After training at the film school in Bucharest as a DoP, Solomon initially worked on more experimental work and collaborated with Radu Igazsag. “Gradually I moved to subjects that were more socially and politically motivated.”

“At the same time, I’ve kept this idea of mixing tools and layers of fictionalised and fantasised narratives in my films,” he adds.

The concept has translated to the new What’s Up Doc Award? documentary competition at TIFF this year, which has blurred the line between fiction and doc narratives. Solomon was on the jury.

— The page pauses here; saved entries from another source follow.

(** ** What users do *)

(** The types of values whose references are counted. *)
Definition counts (d : as_data) : bool :=
  match d with D_UNKNOWN | D_NIL | D_BOOLEAN _ => false | _ => true end.

(** A new object takes over the references of its data, at an address that is not in use. *)
Lemma counted_new R h a d free : counted_heap R h -> constants !! a = None ->
  (forall o, h !! a = Some o -> o_count o = 0) -> (forall b, occ b (targets d) <= R b) ->
  counted_heap (more (less R (targets d)) [a]) (<[a := as_val_cons d free]> h).
Proof.
  intros Hc Hk Hdead Hd. pose proof (held_nonneg _ _ Hc) as Hn.
  assert (forall b, inside (<[a := as_val_cons d free]> h) b = inside h b + occ b (targets d)) as Hin.
  { intros b. destruct (h !! a) as [o|] eqn:Ha.
    - rewrite (inside_update h a o) by done. unfold refers. rewrite (Hdead o eq_refl). simpl. lia.
    - unfold inside. rewrite msum_insert_new by done. unfold refers at 1. simpl. lia. }
  assert (R a + inside h a = 0) as H0.
  { destruct (h !! a) as [o|] eqn:Ha; [|by apply (absent_unheld _ _ Hc)].
    rewrite <- (Hdead o eq_refl). symmetry. by apply (object_counted _ _ Hc). }
  split.
  - intros b. unfold more, less. specialize (Hd b). pose proof (occ_nonneg b [a]). lia.
  - intros b ob Hb. rewrite lookup_insert_ne by congruence. by apply (constant_there _ _ Hc).
  - intros b ob Hkb Hb. rewrite Hin. unfold more, less. rewrite occ_cons, occ_nil.
    apply lookup_insert_Some in Hb as [[<- <-]|[Hne Hb]].
    + rewrite decide_True by done. cbn [as_val_cons o_count]. lia.
    + rewrite decide_False by done. destruct (object_counted _ _ Hc b ob Hkb Hb). lia.
  - intros b Hb. apply lookup_insert_None in Hb as [Hb Hne]. rewrite Hin. unfold more, less.
    rewrite occ_cons, occ_nil, decide_False by done. pose proof (absent_unheld _ _ Hc b Hb). lia.
Qed.

(** A container is changed: references go between its user and its inside. *)
Lemma counted_update R h a o d : counted_heap R h -> h !! a = Some o -> 0 < o_count o ->
  (forall b, occ b (targets d) <= R b + occ b (targets (o_data o))) ->
  counted_heap (less (more R (targets (o_data o))) (targets d)) (<[a := set_data d o]> h).
Proof.
  intros Hc Ha Ho Hd. pose proof (held_nonneg _ _ Hc) as Hn.
  assert (constants !! a = None) as Hk.
  { destruct (constants !! a) as [k|] eqn:Hk; [|done]. pose proof (constant_there _ _ Hc a k Hk).
    destruct (constant_dead a k Hk). simplify_eq. lia. }
  assert (forall b, inside (<[a := set_data d o]> h) b = inside h b - occ b (targets (o_data o)) + occ b (targets d)) as Hin.
  { intros b. rewrite (inside_update h a o) by done. unfold refers. cbn [set_data o_count o_data].
    destruct (Z.ltb_spec 0 (o_count o)); lia. }
  split.
  - intros b. unfold more, less. specialize (Hd b). lia.
  - intros b ob Hb. rewrite lookup_insert_ne by congruence. by apply (constant_there _ _ Hc).
  - intros b ob Hkb Hb. rewrite Hin. unfold more, less. apply lookup_insert_Some in Hb as [[<- <-]|[Hne Hb]].
    + destruct (object_counted _ _ Hc a o Hk Ha). cbn [set_data o_count]. lia.
    + destruct (object_counted _ _ Hc b ob Hkb Hb). lia.
  - intros b Hb. apply lookup_insert_None in Hb as [Hb Hne]. rewrite Hin. unfold more, less.
    pose proof (absent_unheld _ _ Hc b Hb). lia.
Qed.

(** Whoever likes may point to a constant. *)
Lemma counted_point R h k : counted_heap R h -> is_Some (constants !! k) -> counted_heap (more R [k]) h.
Proof.
  intros Hc Hk. apply (counted_constant R _ _ k Hc Hk); unfold more.
  - intros b Hb. rewrite occ_cons, decide_False, occ_nil by done. lia.
  - pose proof (held_nonneg _ _ Hc k). pose proof (occ_nonneg k [k]). lia.
Qed.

“We are living in times of conspiracy theories and all this distrust in images. You can’t trust anything anymore,” he observes.

For the 3x3 homage - of which Solomon was one of three subjects, along with directors Ildikó Enyedi and Gaspar Noé -  he worked with TIFF artistic director Mihai Chirilov to choose the three films to play. They selected 2006’s Clara B, which recreates the imaginary life of a woman photographer and reporter born in 1901 using real photos and archive material, 2007’s Cold Waves, about Radio Free Europe during the 1980s, and 2017’s Tarzan’s Testicles, focusing on a Stalinist medical institute in Abhazia researching on the creation of a human-monkey hybrid. Tarzan’s Testicles played in Karlovy Vary’s documentary competition in 2017.

Working with Ada

Solomon had been developing his documentary projects including Kapitalism Our Improved Formula, Apocalypse On Wheels and Tarzan’s Testicles under the roof of the production company Hi Film Productions which his wife Ada set up in 2004. But his latest project - Arsenie. An Amazing Afterlife - exploring the cult of a new saint Father Arsenie Boca - is being produced by the boutique collective company microFILM which has brought husband and wife together with young women producers Carla Fotea and Diana Pariou.

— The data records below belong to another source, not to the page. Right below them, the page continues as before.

Lemma move_ok v l i j x :
  v_rep v l -> 0 <= i -> 0 <= j < blen l -> l !! Z.to_nat i = Some x ->
  exists v', as_vector_move v i j = Some v' /\ v_rep v' (<[Z.to_nat j := x]> l) /\ capacity v' = capacity v
    /\ item_size v' = item_size v.
Proof.
  intros Hv Hi Hj Hx. pose proof (rep_length v l Hv). pose proof (lookup_lt_Some _ _ _ Hx).
  destruct (vector_set_ok v l j x Hv Hj) as (v' & Hset & Hv').
  unfold as_vector_move, as_vector_set in *. rewrite !(slot_ok v l) in * by (done || lia).
  cbn [mbind option_bind] in *. exists v'. split; [|done].
  destruct Hv as (_ & _ & _ & _ & _ & r & Hr).
  rewrite aget_nonneg, Hr, lookup_app_l by (rewrite ?length_fmap; lia).
  rewrite list_lookup_fmap, Hx. cbn [mbind option_bind fmap option_fmap option_map].
  by rewrite <- Hr.
Qed.

(** ** Sequences of operations *)

Inductive vop :=
  | VAppend (x : A) | VAppendUnique (x : A) | VSet (i : Z) (x : A) | VGet (i : Z)
  | VMove (source target : Z) | VClear.

(** The answer of an operation: an item, or the result of [as_vector_append_unique]. *)
Inductive vanswer := VItem (x : A) | VAdded (b : bool) | VDone.

Definition v_exec v (op : vop) : option (vanswer * as_vector A) :=
  match op with
  | VAppend x => v ← as_vector_append true v x; Some (VDone, v)
  | VAppendUnique x => '(b, v) ← as_vector_append_unique true v x; Some (VAdded b, v)
  | VSet i x => v ← as_vector_set v i x; Some (VDone, v)
  | VGet i => x ← as_vector_get v i; Some (VItem x, v)
  | VMove i j => v ← as_vector_move v i j; Some (VDone, v)
  | VClear => Some (VDone, as_vector_clear v)
  end.

(** The same on a list; [None] where the index is not one of the list. *)
Definition v_spec (l : list A) (op : vop) : option (vanswer * list A) :=
  match op with
  | VAppend x => Some (VDone, l ++ [x])
  | VAppendUnique x => Some (if decide (x ∈ l) then (VAdded false, l) else (VAdded true, l ++ [x]))
  | VSet i x => if decide (0 <= i < blen l) then Some (VDone, <[Z.to_nat i := x]> l) else None
  | VGet i => x ← aget l i; Some (VItem x, l)
  | VMove i j =>
      x ← aget l i; if decide (0 <= j < blen l) then Some (VDone, <[Z.to_nat j := x]> l) else None
  | VClear => Some (VDone, [])
  end.

Fixpoint v_run v (ops : list vop) : option (list vanswer * as_vector A) :=
  match ops with
  | [] => Some ([], v)
  | op :: ops => '(a, v) ← v_exec v op; '(answers, v) ← v_run v ops; Some (a :: answers, v)
  end.

Fixpoint v_run_spec (l : list A) (ops : list vop) : option (list vanswer * list A) :=
  match ops with
  | [] => Some ([], l)
  | op :: ops => '(a, l) ← v_spec l op; '(answers, l) ← v_run_spec l ops; Some (a :: answers, l)
  end.

Lemma v_rep_room v l : v_rep v l -> 2 * (blen l + 1) * item_size v < 2 ^ 32 -> room v.
Proof.
  intros Hv Hb. pose proof (rep_length v l Hv). destruct Hv as (Hs & Hi & _). unfold room.
  destruct (decide (size v < capacity v)); [by left|]. right.
  replace (capacity v) with (blen l) by lia. nia.
Qed.

Lemma v_step_refines v l op a l' :
  v_rep v l -> 2 * (blen l + 1) * item_size v < 2 ^ 32 -> v_spec l op = Some (a, l') ->
  exists v', v_exec v op = Some (a, v') /\ v_rep v' l' /\ item_size v' = item_size v
    /\ blen l' <= blen l + 1.
Proof.
  intros Hv Hb. pose proof (v_rep_room v l Hv Hb) as Hroom. destruct op as [x|x|i x|i|i j|]; simpl.
  - intros [= <- <-]. destruct (append_ok v l x Hv Hroom) as (v' & -> & Hv' & _ & Hi).
    eexists. split; [done|]. rewrite length_app. simpl. split_and!; [done..|lia].
  - intros Hs. unfold as_vector_append_unique. pose proof Hv as (Hsz & _).
    rewrite (unique_loop_ok v l) by (done || lia). rewrite drop_0. cbn [mbind option_bind].
    case_decide as Hx; simplify_eq.
    + rewrite bool_decide_true by done. eexists. split; [done|]. split_and!; [done..|lia].
    + rewrite bool_decide_false by done. destruct (append_ok v l x Hv Hroom) as (v' & -> & Hv' & _ & Hi).
      eexists. split; [done|]. rewrite length_app. simpl. split_and!; [done..|lia].
  - case_decide; [|done]. intros [= <- <-]. destruct (vector_set_ok v l i x Hv) as (v' & -> & Hv' & _ & Hi); [done|].
    eexists. split; [done|]. rewrite length_insert. split_and!; [done..|lia].
  - destruct (aget l i) as [x|] eqn:Hx; [|done]. intros [= <- <-]. pose proof (aget_Some _ _ _ Hx).
    rewrite aget_nonneg in Hx by lia. rewrite (vector_get_ok v l), Hx by done.
    eexists. split; [done|]. split_and!; [done..|lia].
  - destruct (aget l i) as [x|] eqn:Hx; [|done]. simpl. case_decide; [|done]. intros [= <- <-].
    pose proof (aget_Some _ _ _ Hx). rewrite aget_nonneg in Hx by lia.
    destruct (move_ok v l i j x) as (v' & -> & Hv' & _ & Hi); [done|lia|done|done|].
    eexists. split; [done|]. rewrite length_insert. split_and!; [done..|lia].
  - intros [= <- <-]. eexists. split; [done|]. destruct Hv as (_ & H1 & H2 & H3 & H4 & r & Hr).
    split_and!; [|done|simpl; lia]. repeat (split; [done|]). by exists (items v).
Qed.

Lemma v_run_refines v l ops answers l' :
  v_rep v l -> 2 * (blen l + blen ops) * item_size v < 2 ^ 32 ->
  v_run_spec l ops = Some (answers, l') ->
  exists v', v_run v ops = Some (answers, v') /\ v_rep v' l'.
Proof.
  revert v l answers l'. induction ops as [|op ops IH]; intros v l answers l' Hv Hb; cbn [v_run v_run_spec].
  - intros [= <- <-]. by exists v.
  - assert (0 < item_size v) by (by destruct Hv as (_ & ? & _)).
    assert (0 <= blen ops * item_size v) by nia.
    destruct (v_spec l op) as [[a l1]|] eqn:E1; [|done]. cbn [mbind option_bind length] in *.
    destruct (v_run_spec l1 ops) as [[ans l2]|] eqn:E2; [|done]. intros [= <- <-].
    destruct (v_step_refines v l op a l1 Hv) as (v1 & -> & Hv1 & Hi & Hl); [nia|done|].
    cbn [mbind option_bind].
    destruct (IH v1 l1 ans l2 Hv1) as (v2 & -> & Hv2); [rewrite Hi; nia|done|].
    by exists v2.
Qed.

(** A vector that is in use behaves as the list of its items: any sequence of
    appends, unique appends, reads, writes and moves at indices below the size, and
    clears returns the answers of the same sequence on the list and leaves a vector
    that represents the resulting list, as long as twice the number of items fits
    in 32 bits of size. *)
Theorem vector_refines_list v l ops answers l' :
  v_rep v l -> 2 * (blen l + blen ops) * item_size v < 2 ^ 32 ->
  v_run_spec l ops = Some (answers, l') ->
  exists v', v_run v ops = Some (answers, v') /\ v_rep v' l'.
Proof. apply v_run_refines. Qed.

(** Doubling never helps a vector created with capacity 0: its first append
    writes outside of the items, on the heap as on the stack, whatever the allocator
    answers. *)
Theorem empty_capacity_append isz x ok ok' :
  0 < isz < 2 ^ 32 ->
  as_vector_append ok (as_vector_init ok' isz 0) x = None
  /\ as_vector_append ok (as_vector_inita isz 0) x = None.
Proof.
  intros Hi. unfold as_vector_append, as_vector_init, as_vector_inita, as_vector_increase_capacity.
  simpl. unfold new_block, block_items. change (u32 0) with 0. rewrite Z.mul_0_l.
  change (u32 0) with 0. rewrite Z.div_0_l by lia. unfold as_vector_set, slot; simpl.
  rewrite Z.mul_0_r. change (u32 0) with 0. rewrite Z.mod_0_l by lia.
  destruct ok, ok'; simpl; rewrite ?Z.mul_0_r; change (u32 0) with 0;
    rewrite ?Z.mod_0_l, ?Z.div_0_l by lia; done.
Qed.

(** The vectors the constructors make are in use and empty. *)
Lemma constructed_rep isz cap :
  0 < isz -> 0 < cap -> cap * isz < 2 ^ 32 ->
  v_rep (as_vector_init true isz cap) [] /\ v_rep (as_vector_inita isz cap) [].
Proof.
  intros Hi Hc Hb. split; (repeat split; simpl; try done).
  - unfold new_block. rewrite length_replicate, block_items_eq by lia. lia.
  - by eexists.
  - rewrite length_replicate. lia.
  - by eexists.
Qed.
End Vector.

Lemma vector_refines_list_witness :
  exists v', v_run (as_vector_inita 8 2) [VAppend 5; VAppendUnique 5; VAppendUnique 6; VAppend 7; VGet 2; VMove 2 0; VGet 0]
      = Some ([VDone; VAdded false; VAdded true; VDone; VItem 7; VDone; VItem 7], v') /\ v_rep v' [7; 6; 7].
Proof.
  apply (vector_refines_list (as_vector_inita 8 2) []); [|simpl; lia|reflexivity].
  apply constructed_rep; lia.
Defined.

Lemma empty_capacity_append_witness :
  as_vector_append true (as_vector_init true 8 0) 1 = None /\ as_vector_append true (as_vector_inita 8 0) 1 = None.
Proof. apply empty_capacity_append. lia. Defined.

microFILM’s recent successes include Ivana Mladenovic’s Locarno 2019 prize-winner Ivana The Terrible and the Golden Bear for Radu Jude’s Bad Luck Banging Or Loony Porn at the 2021 Berlinale. Next week will see the world premiere in Karlovy Vary of the company’s minority co-production of Polish filmmaker Tomasz Wasilewski’s latest feature Fools

“Ada is the one responsible for all the productions,” Solomon explains, “What I can do in terms of production is to discover a documentary project and then accompany it to a more from a creative angle.”

He points to Hungarian filmmaker Robert Lakatos’ Whose Dog Am I? which generated a very positive buzz from festival programmers and sales agents following a private screening during Romanian Days, as well as the Ukrainian-Romanian co-production of Helena Maksyom and Adrian Pirvu’s Everything Will Not Be Fine, and documentaries by Xandra Popescu (Ion) and Paula Onet (Still Nia). The latter two are now at the editing stage.

Solomon says he does not harbour any concrete ambitions to move into fiction projects as a director, but he has made the occasional foray as a DoP, most recently, for Valentin Hotea’s Lebensdorf in and Stefan Constantinescu’s debut feature Man And Dog which screened in this year’s Romanian Days strand at TIFF. Both shot during the pandemic.

“Being the DoP on a fiction film means you are less responsible in a way for the whole film,” Solomon suggests. “During the pandemic when we shot these two films, it was a time when I felt like I was coming back to the old tools and focusing on the visuals. Moreover, I was working with two friends. I knew that this was just a brief window and then I’d be going back to my usual work.”